> _WHAT IS NEEDED_
The expected answer comprises all lines from the entries that contain the string "unfold".

Stored items:
(** Started with an empty list, [kinit] leaves the allocator with its
    invariant and with every page between the end of the kernel and the top
    of RAM on the free list, and no other address. *)
Theorem kinit_frees_all_pages s :
  hart_ok (k_hart s) -> freelist (k_kmem s) = 0 ->
  wp kinit (fun _ s' => exists l, kmem_inv s' l /\ forall a, page_ok a <-> a ∈ l) s.
Proof.
  intros Hok Hfl. destruct im_base as [Hb1 Hb2]. pose proof im_end as Hend.
  assert (PHYSTOP = 2281701376) as HP by done. assert (KERNBASE = 2147483648) as HK by done.
  destruct (PGROUNDUP_spec end_sym) as [[Hp1 Hp2] Hp3]; [lia|unfold PGSIZE in *; lia|].
  unfold kinit. apply wp_bind, wp_zoom, wp_zoom, wp_modify.
  eapply wp_conseq; [eapply (freerange_wp _ []); [| |done| |done|]|].
  - split; simpl; try done. by constructor.
  - lia.
  - by intros a ?%elem_of_nil.
  - unfold PGSIZE in *. lia.
  - intros u s' Hs'. rewrite app_nil_r in Hs'. eexists. split; [done|].
    intros a. by apply page_ok_pages_down.
Qed.

End kalloc.

(** ** Witnesses: two free pages *)

Definition demo_free_mem : mem := st64 ∅ 0x80031000 0x80032000.
Definition demo_free_kst : kst := demo_kst demo_free_mem 0x80031000 0.

Lemma demo_kmem_inv : kmem_inv (im := demo_image) demo_free_kst [0x80031000; 0x80032000].
Proof.
  split.
  - apply demo_hart_ok.
  - done.
  - vm_compute. auto.
  - apply (bool_decide_unpack _). vm_compute. exact I.
  - repeat constructor; vm_compute; done.
Qed.

Lemma kalloc_takes_free_page_witness :
  wp (kalloc (im := demo_image)) (fun r s' => r = 0x80031000 /\
    kmem_inv (im := demo_image) s' [0x80032000]) demo_free_kst.
Proof.
  eapply wp_conseq;
    [exact (kalloc_takes_free_page (im := demo_image) (ImageOk0 := demo_image_ok) _ _ demo_kmem_inv)|].
  intros r s' (H1 & _ & _ & H2 & _). by split.
Defined.

Lemma kfree_kalloc_roundtrip_witness :
  wp (kfree (im := demo_image) 0x80033000) (fun _ s' =>
    kmem_inv (im := demo_image) s' [0x80033000; 0x80031000; 0x80032000]) demo_free_kst.
Proof.
  eapply wp_conseq;
    [apply (kfree_kalloc_roundtrip (im := demo_image) (ImageOk0 := demo_image_ok) _ _ _ demo_kmem_inv)|].
  - vm_compute. done.
  - apply (bool_decide_unpack _). vm_compute. exact I.
  - intros u s' (H & _). done.
Defined.

Lemma kfree_rejects_bad_address_witness :
  kfree (im := demo_image) 0x80031008 demo_free_kst = Err (EPanic "kfree") demo_free_kst.
Proof. apply kfree_rejects_bad_address. vm_compute. by intros [? _]. Defined.

Lemma kinit_frees_all_pages_witness :
  wp (kinit (im := demo_image)) (fun _ s' => exists l,
    kmem_inv (im := demo_image) s' l /\ 0x80030000 ∈ l) (demo_kst ∅ 0 0).
Proof.
  eapply wp_conseq;
    [apply (kinit_frees_all_pages (im := demo_image) (ImageOk0 := demo_image_ok) (demo_kst ∅ 0 0));
       [apply demo_hart_ok|done]|].
  intros u s' (l & Hinv & Hl). exists l. split; [done|]. apply Hl. vm_compute. done.
Defined.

> _RESPONSE TO THE TASK_
  destruct (PGROUNDUP_spec end_sym) as [[Hp1 Hp2] Hp3]; [lia|unfold PGSIZE in *; lia|].
  unfold kinit. apply wp_bind, wp_zoom, wp_zoom, wp_modify.
  - unfold PGSIZE in *. lia.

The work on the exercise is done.